Participation of the Surface Structure of Pharaonis Phoborhodopsin, ppR and its A149S and A149V mutants, Consisting of the C-terminal α-helix and E–F Loop, in the Complex-formation with the Cognate Transducer pHtrII, as Revealed by Site-directed ¹³C Solid-state NMR^†

Introduction

The archaeal sensory rhodopsins, SRI and SRII, are sensors for positive and negative phototaxis, respectively, on binding with the cognate transducer proteins (1). Pharaonis phoborhodopsin (ppR) is a negative phototaxis receptor and forms a complex with pharaonis halobacterial transducer II protein (pHtrII). The stoichiometry of the ppR–pHtrII complex has been estimated to be 2:2 in cell membrane.

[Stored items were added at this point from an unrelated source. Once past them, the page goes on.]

(* ===== verification/Retraces.v ===== *)
(** * Recovery along a trace (controller/resume.go)

    A resume sink that holds a trace of the harness never diverges: each effect is served from the
    record, or runs live once the record is used up, and the record stays a trace. *)
From S2P Require Import Prelude GoErrors Api Canon EventLog Executions Approvals Harness Sinks Controller LiveSpec Simulation ReplaySafety Turns Recovery.

Section resumed.
Context `{Host} {S : Type} `{StoreLaws S} `{!FaithfulStore S}.
Variables (c : Controller) (har : Harness) (id : string).

(** The sink has not read past its record. *)
Definition within (s : resumeSink) : Prop := (res_i s <= length (res_stream s))%nat.

Lemma within_index s e rest : unread s = e :: rest -> within (resIndex (Datatypes.S (res_i s)) s).
Proof. intros [Hl%lookup_lt_Some _]%drop_step. unfold within. simpl. lia. Qed.

(** A resumed effect of [p] either serves its recorded answer, or the record is used up and it runs
    the live effect [m], one of [G]; its answer is one of [V], and [k] continues the run. *)
Inductive resume_step {A} (G : M (LiveState (S := S)) goerr A -> Prop) (V : A -> Prop) (op : M ResumeState goerr A)
    (p : Prog) (k : A -> Prog) (w : World S) (s : resumeSink) : Prop :=
  | step_served a s' : op (w, s) = ((w, s'), Ok a) -> resuming id s' -> trace (k a) (unread s') ->
      (forall more, trace (k a) (unread s' ++ more) -> trace p (unread s ++ more)) ->
      (within s -> within s') -> V a -> resume_step G V op p k w s
  | step_live m s0 Q E : op (w, s) = onLive m (w, s0) -> G m -> resuming id s0 -> unread s0 = [] ->
      live_spec id m Q -> live_err id m E -> E [] -> (forall es, E es -> trace p (unread s ++ es)) ->
      (forall a es more, Q a es -> trace (k a) more -> trace p (unread s ++ es ++ more)) ->
      (within s -> within s0) -> (forall a es, Q a es -> V a) -> resume_step G V op p k w s.

Lemma resuming_index s e rest : resuming id s -> unread s = e :: rest ->
  resuming id (resIndex (Datatypes.S (res_i s)) s).
Proof.
  intros (Hp & Hf & He) Hu. split; [done|]. split; [done|]. rewrite (unread_next _ _ _ Hu). rewrite Hu in He.
  by apply Forall_cons_iff in He as [_ ?].
Qed.

Lemma serving_cons {A} (f : bool -> M (ResumeState (S := S)) goerr A) e rest (w : World S) s :
  unread s = e :: rest -> (getResume serving ≫= f) (w, s) = f true (w, s).
Proof. intros Hu. by rewrite serving_run, Hu, bool_decide_eq_false_2. Qed.

Lemma serving_nil {A} (f : bool -> M (ResumeState (S := S)) goerr A) (w : World S) s :
  unread s = [] -> (getResume serving ≫= f) (w, s) = f false (w, s).
Proof. intros Hu. by rewrite serving_run, Hu. Qed.

Lemma recordedNext_hit k e rest (w : World S) s : unread s = e :: rest -> Kind e = k ->
  recordedNext k (w, s) = ((w, resIndex (Datatypes.S (res_i s)) s), Ok (Some e)).
Proof. intros Hu Hk. by rewrite recordedNext_run, Hu, bool_decide_eq_true_2. Qed.

Lemma recordedNext_miss k (w : World S) s : unread s = [] -> recordedNext k (w, s) = ((w, s), Ok None).
Proof. intros Hu. by rewrite recordedNext_run, Hu. Qed.

Lemma resume_model_step (G : M LiveState goerr ModelResponse -> Prop) req k (w : World S) s :
  G (live_model c req) -> G (completeModel c req) -> usage_faithful k -> resuming id s ->
  trace (PModel req k) (unread s) -> resume_step G (fun _ => True) (resume_model c req) (PModel req k) (fun a => k (Ok a)) w s.
Proof.
  intros G1 G2 Hk Hs Ht. pose proof Hs as (Hp & Hf & Heff).
  inversion Ht as [p Hp' Hu|? ? e He Hp' Hu|? ? e1 e2 m rest He1 He2 Htr Hp' Hu| | | | |]; symmetry in Hu; subst.
  - refine (step_live _ _ _ _ _ _ _ _ s _ _ _ G1 Hs Hu (spec_live_model c id req) (err_live_model c id req) _ _ _ _ _); [..|done|done].
    + unfold resume_model. by rewrite (serving_nil _ _ _ Hu).
    + by left.
    + rewrite Hu. intros es [->|(e & -> & He)]; [apply tr_cut|by apply tr_model_open].
    + rewrite Hu. intros [m u] es more (e1 & e2 & -> & He1 & He2) Htr. by eapply trace_model.
  - pose proof (resuming_index _ _ _ Hs Hu) as Hs1. pose proof (unread_next _ _ _ Hu) as Hu1.
    destruct He as [Hk1 (mc & Hmc & Hh)].
    refine (step_live _ _ _ _ _ _ _ _ _ _ _ _ G2 Hs1 Hu1 (spec_completeModel c id req) (err_completeModel c id req) _ _ _ _ _); [|done|..|intros _; by eapply within_index|done].
    + unfold resume_model. rewrite (serving_cons _ _ _ _ _ Hu). cbn [negb].
      unfold mbind at 1, M_bind at 1. rewrite (recordedNext_hit _ _ _ _ _ Hu Hk1), Hmc, Hh, bool_decide_eq_true_2 by done.
      cbn [negb]. unfold mbind at 1, M_bind at 1. rewrite (recordedNext_miss _ _ _ Hu1).
      unfold mbind at 1, M_bind at 1, getResume at 1, gets at 1. cbn [snd]. rewrite (serving_nil _ _ _ Hu1).
      assert (legacyRecovery (live s) = false) as Hleg by apply Hp. simpl. rewrite Hleg. done.
    + rewrite Hu. intros es ->. apply tr_model_open. split; eauto.
    + rewrite Hu. intros [m u] es more (e2 & -> & He2) Htr. eapply (trace_model _ _ _ e2); eauto. split; eauto.
  - pose proof (resuming_index _ _ _ Hs Hu) as Hs1. pose proof (unread_next _ _ _ Hu) as Hu1.
    pose proof (resuming_index _ _ _ Hs1 Hu1) as Hs2. pose proof (unread_next _ _ _ Hu1) as Hu2.
    pose proof He1 as [Hk1 (mc & Hmc & Hh)]. pose proof He2 as [Hk2 Hm].
    eapply (step_served _ _ _ _ _ _ _ (mkModelResponse m (usageAt rest 0))); [|exact Hs2|by rewrite Hu2| |intros _; by eapply within_index|done].
    + unfold resume_model. rewrite (serving_cons _ _ _ _ _ Hu). cbn [negb].
      unfold mbind at 1, M_bind at 1. rewrite (recordedNext_hit _ _ _ _ _ Hu Hk1), Hmc, Hh, bool_decide_eq_true_2 by done.
      cbn [negb]. unfold mbind at 1, M_bind at 1. rewrite (recordedNext_hit _ _ _ _ _ Hu1 Hk2).
      unfold mbind, M_bind, getResume, gets, mret, M_ret. cbn [snd].
      assert (legacyRecovery (live s) = false) as Hleg by apply Hp. simpl. rewrite Hleg, Hm. simpl.
      rewrite <- Hu2. unfold unread, usageAt. simpl. by rewrite lookup_drop, Nat.add_0_r.
    + rewrite Hu, Hu2. intros more Htr'. by eapply trace_model.
Qed.

Lemma resume_output_step (G : M LiveState goerr unit -> Prop) d k (w : World S) s :
  G (live_output c d) -> resuming id s -> trace (POutput d k) (unread s) ->
  resume_step G (fun _ => True) (resume_output c d) (POutput d k) (fun _ => k None) w s.
Proof.
  intros HG Hs Ht. inversion Ht as [p Hp' Hu| | |? ? e rest He Htr Hp' Hu| | | |]; symmetry in Hu; subst.
  - refine (step_live _ _ _ _ _ _ _ _ s _ _ _ HG Hs Hu (spec_live_output c id d) (err_live_output c id d) _ _ _ _ _); [|done|..|done|done].
    + unfold resume_output. by rewrite (serving_nil _ _ _ Hu).
    + rewrite Hu. intros es ->. apply tr_cut.
    + rewrite Hu. intros [] es more (e & -> & He) Htr. by apply tr_output.
  - pose proof (unread_next _ _ _ Hu) as Hu1. pose proof He as [Hk Hm].
    eapply (step_served _ _ _ _ _ _ _ tt); [|exact (resuming_index _ _ _ Hs Hu)|by rewrite Hu1| |intros _; by eapply within_index|done].
    + unfold resume_output. rewrite (serving_cons _ _ _ _ _ Hu). cbn [negb]. unfold mbind, M_bind.
      by rewrite (recordedNext_hit _ _ _ _ _ Hu Hk), Hm, Text_TextMessage, bool_decide_eq_true_2.
    + rewrite Hu, Hu1. intros more Htr'. by apply tr_output.
Qed.

Lemma resume_usage_step (G : M LiveState goerr unit -> Prop) u k (w : World S) s :
  G (live_usage c u) -> resuming id s -> trace (PUsage u k) (unread s) ->
  resume_step G (fun _ => True) (resume_usage c u) (PUsage u k) (fun _ => k None) w s.
Proof.
  intros HG Hs Ht. assert (legacyRecovery (live s) = false) as Hleg by apply Hs.
  assert (Hget : forall f : bool -> M (ResumeState (S := S)) goerr unit,
    (getResume (fun s => legacyRecovery (live s)) ≫= f) (w, s) = f false (w, s)).
  { intros f. unfold mbind, M_bind, getResume, gets. cbn [snd]. by rewrite Hleg. }
  inversion Ht as [p Hp' Hu| | | | | | |? ? e rest He Htr Hp' Hu]; symmetry in Hu; subst.
  - refine (step_live _ _ _ _ _ _ _ _ s _ _ _ HG Hs Hu (spec_live_usage c id u) (err_live_usage c id u) _ _ _ _ _); [|done|..|done|done].
    + unfold resume_usage. by rewrite Hget, (serving_nil _ _ _ Hu).
    + rewrite Hu. intros es ->. apply tr_cut.
    + rewrite Hu. intros [] es more (e & -> & He) Htr. by apply tr_usage.
  - pose proof (unread_next _ _ _ Hu) as Hu1. pose proof He as [Hk Hm].
    eapply (step_served _ _ _ _ _ _ _ tt); [|exact (resuming_index _ _ _ Hs Hu)|by rewrite Hu1| |intros _; by eapply within_index|done].
    + unfold resume_usage. rewrite Hget, (serving_cons _ _ _ _ _ Hu). cbn [negb]. unfold mbind, M_bind.
      by rewrite (recordedNext_hit _ _ _ _ _ Hu Hk), Hm, decide_True.
    + rewrite Hu, Hu1. intros more Htr'. by apply tr_usage.
Qed.

Lemma resume_report_step (G : M LiveState goerr unit -> Prop) tr k (w : World S) s :
  G (live_report c tr) -> resuming id s -> approvalReportError tr = None -> trace (PReport tr k) (unread s) ->
  resume_step G (fun _ => True) (resume_report c tr) (PReport tr k) (fun _ => k None) w s.
Proof.
  intros HG Hs Hre Ht. pose proof Hs as (Hp & Hf & Heff).
  assert (Hstart : resume_report c tr (w, s) =
    (let! serve := getResume serving in
     if negb serve then onLive (live_report c tr)
     else
       let! i := getResume res_i in
       let! stream := getResume res_stream in
       if receiptAt stream i then resumeFailWith (divergedText "Report cannot consume approval receipt")
       else
         let! ev := recordedNext EventToolResult in
         match ev with
         | None => resume_diverged "resume: recorded stream diverged (expected tool result)"
         | Some _ => mret tt
         end) (w, s)).
  { unfold resume_report.
    unfold mbind at 1, M_bind at 1, getResume at 1, gets at 1. cbn [snd].
    assert (default false (ls_calls (live s) !! tr_ID tr) = false) as ->.
    { destruct Hp as (_ & _ & _ & Hc). specialize (Hc (tr_ID tr)). by destruct (_ !! _) as [[]|]. }
    by rewrite Hre. }
  inversion Ht as [p Hp' Hu| | | | | |? ? e rest _ He Htr Hp' Hu|]; symmetry in Hu; subst.
  - refine (step_live _ _ _ _ _ _ _ _ s _ _ _ HG Hs Hu (spec_live_report c id tr) (err_live_report c id tr) _ _ _ _ _); [|done|..|done|done].
    + by rewrite Hstart, (serving_nil _ _ _ Hu).
    + rewrite Hu. intros es ->. apply tr_cut.
    + rewrite Hu. intros [] es more (_ & e & -> & He) Htr. by apply tr_report.
  - pose proof (unread_next _ _ _ Hu) as Hu1. pose proof He as [Hk Hm].
    eapply (step_served _ _ _ _ _ _ _ tt); [|exact (resuming_index _ _ _ Hs Hu)|by rewrite Hu1| |intros _; by eapply within_index|done].
    + rewrite Hstart, (serving_cons _ _ _ _ _ Hu). cbn [negb].
      unfold mbind at 1, M_bind at 1, getResume at 1, gets at 1. cbn [snd].
      unfold mbind at 1, M_bind at 1, getResume at 1, gets at 1. cbn [snd].
      assert (receiptAt (res_stream s) (res_i s) = false) as ->.
      { apply drop_step in Hu as [Hl _]. unfold receiptAt. by rewrite Hl, Hm, Hre. }
      unfold mbind, M_bind. by rewrite (recordedNext_hit _ _ _ _ _ Hu Hk).
    + rewrite Hu, Hu1. intros more Htr'. by apply tr_report.
Qed.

When blue light is irradiated, this complex activates the phosphorylation cascade in the cytoplasmic side and regulates the switch of flagella motor (2–5).

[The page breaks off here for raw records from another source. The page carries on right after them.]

(** The execution a turn leaves, cut short or not. *)
Lemma begun_turn J id inputs c desc rest n t more :
  family c -> stable_harness -> Describe har t = Ok desc -> turn_rest id inputs rest ->
  trace (Run har (mkStart id (c_sessionUID c) (startConfig c) (rec_Event <$> J) inputs
    (startResumeFromSeq c))) (filter (fun e => modernEffect (Kind e) = true) rest) ->
  (forall ins effs e, rest = ins ++ effs ++ [e] -> Forall2 (isInputOf id) inputs ins -> Kind e = EventEnd ->
    replays (S := S) har (mkStart id (c_sessionUID c) (startConfig c) (rec_Event <$> J) inputs
      (startResumeFromSeq c)) effs) ->
  begun ((rec_Event <$> J) ++ more) (absorbed (take n rest) (started id (length J)
      (mkExecutionStart (startConfig c) (startResumeFromSeq c) (Some (Z.of_nat (length inputs)))
         (resolvedHarnessName c desc) (desc_Version desc)))).
Proof.
  intros [Huid Hname] Hst Hd Hturn Htr Hrep. destruct (Hst _ _ Hd) as [Hdid Hdv]. constructor; simpl.
  - done.
  - unfold resolvedHarnessName, resolvedName. by rewrite Hname, Hdid.
  - done.
  - rewrite Nat2Z.id, length_app, length_fmap. lia.
  - pose proof (turn_rest_effects _ _ _ Hturn) as Heff. apply list.Forall_forall. intros e [Hm He]%list_elem_of_filter.
    rewrite list.Forall_forall in Heff. apply Heff; [|done]. by eapply elem_of_take_sub.
  - destruct (turn_rest_inputs _ _ _ n Hturn) as [->| ->]; [apply tr_cut|].
    destruct (filter_take (fun e => modernEffect (Kind e) = true) n rest) as [m ->]. apply trace_take.
    by rewrite Nat2Z.id, take_app_le, take_ge, <- Huid by (by rewrite length_fmap).
  - intros Hcm. destruct (turn_rest_completed _ _ _ _ Hturn Hcm) as (-> & ins & effs & e & -> & Hins & Heffs & He).
    destruct (inputs_no_end _ _ _ Hins) as (I1 & I2 & I3 & I4).
    destruct (effects_no_end _ _ Heffs) as (E1 & E2 & E3 & E4). destruct (end_alone e He) as (N1 & N2 & N3).
    specialize (Hrep _ _ _ eq_refl Hins He). eapply replays_run in Hrep; [|apply Huid].
    rewrite !inputMessages_app, I1, E1, N1, !app_nil_r, !list.filter_app, I2, E2, N2, app_nil_r. split.
    + unfold validateInputs. simpl. rewrite !inputMessages_app, I1, E1, N1, !app_nil_r, !list.filter_app, !length_app, I3, E3, N3.
      simpl. rewrite Nat.add_0_r, Z.eqb_refl. simpl. destruct (Z.ltb_spec (Z.of_nat (length inputs)) 0); [lia|done].
    + rewrite Nat2Z.id, take_app_le, take_ge by (by rewrite length_fmap). done.
Qed.
(** Taking a free mutex, giving it up, and not getting it. *)
Lemma inv_take t s : lock_inv s -> mu_held (ls_mutex s) = false ->
  lock_inv (mkLockState (mkMutex true) (<[t := Holding]> (phases s))).
Proof.
  intros [Hh _] Hf. assert (Hno : forall u, phaseOf u s <> Holding).
  { intros u Hu. assert (mu_held (ls_mutex s) = true) by (apply Hh; by exists u). congruence. }
  split; cbn.
  - split; [|done]. intros _. exists t. rewrite phaseOf_insert. by case_decide.
  - intros a b. rewrite !phaseOf_insert. repeat case_decide; subst; try done; intros; by edestruct Hno.
Qed.

Lemma inv_leave t s : lock_inv s -> phaseOf t s = Holding ->
  lock_inv (mkLockState (mkMutex false) (<[t := Outside]> (phases s))).
Proof.
  intros [_ Hu] Ht. split; cbn.
  - split; [done|]. intros [u Hp]. rewrite phaseOf_insert in Hp. case_decide; [done|]. by edestruct (Hu t u).
  - intros a b. rewrite !phaseOf_insert. repeat case_decide; try done. apply Hu.
Qed.

Lemma inv_wait t p s : lock_inv s -> phaseOf t s <> Holding -> p <> Holding ->
  lock_inv (mkLockState (ls_mutex s) (<[t := p]> (phases s))).
Proof.
  intros [Hh Hu] Ht Hp. split; cbn.
  - rewrite Hh. split; intros [u Hx]; exists u; rewrite phaseOf_insert in *; case_decide; congruence.
  - intros a b. rewrite !phaseOf_insert. repeat case_decide; try congruence. apply Hu.
Qed.

Lemma lock_reachable_inv s : lock_reachable s -> lock_inv s.
Proof.
  induction 1 as [|s s' _ IH Hstep]; [split; [split; [done|by intros []]|done]|].
  destruct Hstep as [t s m p Hp Hf|t ctx s m p err Hp Hin|t s m Hp Hu].
  - unfold lockFirst, trySend in Hf. destruct (mu_held (ls_mutex s)) eqn:E; injection Hf as <- <-.
    + apply inv_wait; congruence.
    + by apply inv_take.
  - unfold lockSecond, trySend in Hin. destruct (mu_held (ls_mutex s)) eqn:E, ctx; cbn in Hin;
      rewrite ?elem_of_cons, ?elem_of_nil in Hin; try done; destruct_or!; try done; simplify_eq;
      first [by apply inv_take | by apply inv_wait; congruence].
  - unfold Unlock in Hu. destruct (mu_held (ls_mutex s)); [|done]. injection Hu as <-. by apply inv_leave.
Qed.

The ppR–pHtrII interactions have been well investigated by using X-ray diffraction (XRD), Fourier transform infrared (FTIR) spectroscopy, etc.: it was shown that the Y199^ppR–N74^pHtrII and T189^ppR–E43^pHtrII and –S62^pHtrII hydrogen bonds are formed between the binding surfaces of ppR and pHtrII in the transmembrane and extracellular region (6–10). In particular, Tyr199, conserved even in sensory rhodopsin II, is a very important residue when ppR forms a complex with its cognate pHtrII (11,12). In addition, FTIR results strongly indicated that Thr204–Tyr174 forms a hydrogen bond between the retinal pocket and binding surface of ppR–pHtrII and Tyr199 and Thr204 in helix G play an important role for the interaction with pHtrII (13–15). On the other hand, the ppR–pHtrII interactions in the cytoplasmic regions are very important to take part in a signal relay, because the E–F loop in ppR turned out to interact with membrane proximal region in pHtrII as viewed from fluorescent probes (16). Further, pHtrII(1–114) in the cytoplasmic side is tightly bound with ppR inhibiting the proton release, although this activity depends on the length of pHtrII (17). It is also reported that the introduction of mutation into membrane proximal region in HtrI activates the proton release in SRI in spite of HtrI binding with SRI (18).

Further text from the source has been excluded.